In Kenya, there is a huge gap in unmet family planning needs; which means a huge number of women who end up with unintended pregnancies seek an abortion. It worries me that while we are not reducing the proportion of women having unintended pregnancies, we are limiting abortion. And the result of this is that abortions will most often be unsafe.
***************
Kenya has a 14 million population of women and girls of reproductive age, an increase by three million in a span of eight years, according to the Family Planning 2020 (FP2020) report. In 2012, there were 11 million women and girls aged 15-49 against the 14 million in 2020.And in 2020, only 5.97 million women and girls of the reproductive age were using contraceptives which is nevertheless an increase from 5.82 million in 2019.
*****************
From our studies, we’ve found that in the Kenyan context sex begins early at the age of 12 or 13, and since we are opposing comprehensive sexuality education in schools, sex is then happening within a setting of very limited information.
Girls don’t know when they can get pregnant or ‘how do I know I’m pregnant?’
And because of lack of access to information, you end up with a pool of adolescents and young women who carry a pregnancy but want to terminate it. And though there is a restrictive law on abortion, they will still have it. Only that it will be unsafe.
Will opening up the window for abortion increase the rates?
When the law is made liberal or improved, it does not necessarily increase the rates of abortion. What it does is that it makes abortion safer.
When the law is relatively tight as it is today, what it does is that it does not prevent abortion. What it does is that it makes abortion more and more unsafe. And an unsafe abortion leads to very severe complications.
What complications arise from an unsafe abortion?
Unsafe abortions lead to complications that then require post- abortion care. And when they don’t have access to comprehensive access to post-abortion care then it means these women will suffer complications that will lead to death. If they don’t die, they end up with permanent disabilities where one’s uterus has to be removed or have acupuncture on the uterine wall.
So then, what is the solution to these challenges?

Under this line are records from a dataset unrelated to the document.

(** A call of the store, then its answer. *)
Lemma safe_query {A} (Q : StoreRaces.world → A → Prop) w pr cmd (data : A → bytes) :
  safe_w Q [] w pr →
  (∀ r, RequestClient q = None → (length (data r) ≤ 1419)%nat ∨ IsTcpOnlyCmd cmd = true) →
  (∀ r w1 w', StoreRaces.grows w1 w' → Q w1 r →
    warranted psk ps (StoreRaces.made w') a q e (output_to a q (reply (digest := digest) q cmd (data r) psk))) →
  safe_s (λ _ _, True) [] w (r ← on_store_prog pr; answer_prog (Some a) q cmd (data r)).
Proof.
  intros Hpr Hfit Hw. eapply safe_step; [apply _|by apply safe_on_store|].
  intros r w1 _ Hr. eapply safe_conseq; [apply _| |apply safe_answer; [apply Hfit|]]; [done|].
  intros w' H'. by apply (Hw r w1).
Qed.

Lemma safe_republish w : e = None → Command q = CmdPut →
  safe_s (λ _ _, True) [] w (republish_prog psk ps q).
Proof.
  intros He Hc. unfold republish_prog.
  destruct (replica_eq (digest := digest) q psk Hwf) as (q' & -> & Eb). cbn [mbind go_bind]. rewrite Eb.
  assert (Hall : Forall (λ peer, peer ∈ ps) ps) by (by apply Forall_forall).
  revert w. induction Hall as [|peer ps' Hpeer _ IH]; intros w; [done|]. cbn [republish_loop_prog].
  eapply safe_step with (Q := λ _ _, True); [apply _| |intros [] w1 _ _; [apply IH|done]].
  apply (safe_write _ _ _ (λ o, o = UDPDatagram (replica (digest := digest) q psk) peer)).
  - intros w' o _ ->. exists m, a, p, e. split; [done|]. split; [done|]. split; [done|].
    rewrite He. by constructor.
  - intros s n _. rewrite WriteToUDP_eq. eexists _, _. split; [reflexivity|]. split; [|done].
    destruct (udp_write_ok n); by repeat constructor.
Qed.

Lemma safe_put w : e = None → Command q = CmdPut →
  safe_s (λ _ _, True) [(NamespaceString q, DataValueString q)] w
    (on_store_prog (StoreConc.Put (NamespaceString q) (DataValueString q));; put_tail psk ps (Some a) q).
Proof.
  intros He Hc. apply (safe_bind _ _ _ (λ _ _, True) _ [(NamespaceString q, DataValueString q)] []).
  - apply safe_on_store, StoreRaces.safe_Put.
  - intros _ w1 _ _. eapply safe_step; [apply _|apply safe_answer|].
    + intros _. left. simpl. lia.
    + intros w' _. rewrite He. by constructor.
    + intros r w2 _ ->. case_bool_decide; [by apply safe_republish|done].
Qed.

Lemma count_fits c : (length (count_bytes c) ≤ 1419)%nat.
Proof. rewrite count_bytes_length. lia. Qed.

Lemma safe_dispatch w : e = None → Command q ≠ CmdTCPOnlyKeys →
  safe_s (λ _ _, True) (StoreRaces.put_of (packet_call q)) w (dispatch_prog psk ps (Some a) q).
Proof.
  intros He Hkeys. unfold dispatch_prog, packet_call.
  destruct (Command q =b CmdPutReplicate) eqn:E1.
  { apply (safe_bind _ _ _ (λ _ _, True) _ [(NamespaceString q, DataValueString q)] []); [|done].
    apply safe_on_store, StoreRaces.safe_Put. }
  destruct (Command q =b CmdPut) eqn:E2; [apply safe_put; [done|by apply byte_eqb_eq]|].
  assert (Hcount : ∀ c r w1 w', StoreRaces.grows w1 w' → asks_count (Command q) = true → packet_call q = c →
    0 <= r <= tally (StoreRaces.about c) (StoreRaces.made w1) →
    warranted psk ps (StoreRaces.made w') a q e
      (output_to a q (reply (digest := digest) q (Command q) (count_bytes r) psk))).
  { intros c r w1 w' Hg Hask Hc Hr. rewrite He. constructor; [done|]. rewrite Hc.
    by apply (StoreRaces.at_most_prefix c w1). }
  unfold packet_call in Hcount. rewrite E1, E2 in Hcount. unfold asks_count in Hcount.
  destruct (Command q =b CmdCount) eqn:E3.
  { eapply safe_query; [apply StoreRaces.safe_Count|intros; left; apply count_fits|].
    apply byte_eqb_eq in E3. rewrite <- E3. intros r w1 w' Hg Hr.
    by apply (Hcount (StoreConc.CCount (NamespaceString q) (DataValueString q)) r w1). }
  destruct (Command q =b CmdCountNamespace) eqn:E4.
  { eapply safe_query; [apply StoreRaces.safe_CountEntries|intros; left; apply count_fits|].
    apply byte_eqb_eq in E4. rewrite <- E4. intros r w1 w' Hg Hr.
    by apply (Hcount (StoreConc.CCountEntries (NamespaceString q)) r w1). }
  destruct (Command q =b CmdCountServer) eqn:E5.
  { eapply safe_query; [apply StoreRaces.safe_CountServerEntries|intros; left; apply count_fits|].
    apply byte_eqb_eq in E5. rewrite <- E5. intros r w1 w' Hg Hr.
    by apply (Hcount StoreConc.CCountServerEntries r w1). }
  destruct (Command q =b CmdTCPOnlyKeys) eqn:E6; [by apply byte_eqb_eq in E6|].
  destruct (Command q =b CmdTCPOnlyNamespaces) eqn:E7.
  { eapply safe_query; [apply StoreRaces.safe_runCleanup|by right|]. intros r w1 w' _ _.
    rewrite He. constructor. by apply byte_eqb_eq. }
  eapply safe_conseq; [apply _| |apply safe_answer]; [done|..].
  - intros _. left. unfold string_of_byte. destruct (_ <? 128); simpl; lia.
  - intros w' _. rewrite He. constructor. unfold unknown_command, asks_count. by rewrite E1, E2, E3, E4, E5, E6, E7.
Qed.
End Message.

Let there be legislative and policy reforms to expand the abortion space once that happens, we educate the community on what is legal, and what is not legal including the opportunities to access post-abortion care. A few women know that even though I’ve had this abortion outside the hospital, now that I have complications, I can rush to the hospital for post-abortion care.
The other strategy is to address the drivers of unintended pregnancy and how do we do that? There is definitely a need to improve access to family planning services.
In our context, since sex begins early, then you have to ensure that those who are doing it have information and access to contraceptives.
Some of these early sexual activities emerge from sexual violence; a girl was defiled at 13 or 14 years. So, then we have to address the issues around sexual violence.
They also emerge from child marriages. The reality is that child marriages are happening despite the fact that they are illegal. But since they are happening, we have to ensure that these communities have access to family planning services while we address the challenge of child marriages.
Also address issues around return-to-school policy. When a girl in school gets pregnant, the desperation to terminate the pregnancy is so high. To address the desperation, we need to improve the policy so that when a girl gets pregnant she has access to sufficient support to complete her studies.
The current policy is not supportive enough. It does address issues such as, who will take care of her child when she’s at school or what are the socio-economic incentives for the institutions supporting her.
There is also a need to train healthcare providers to deliver services that are patient-centred. Such that when women come for post-abortion care, they need to know that the service is legal and they don’t need to harass them.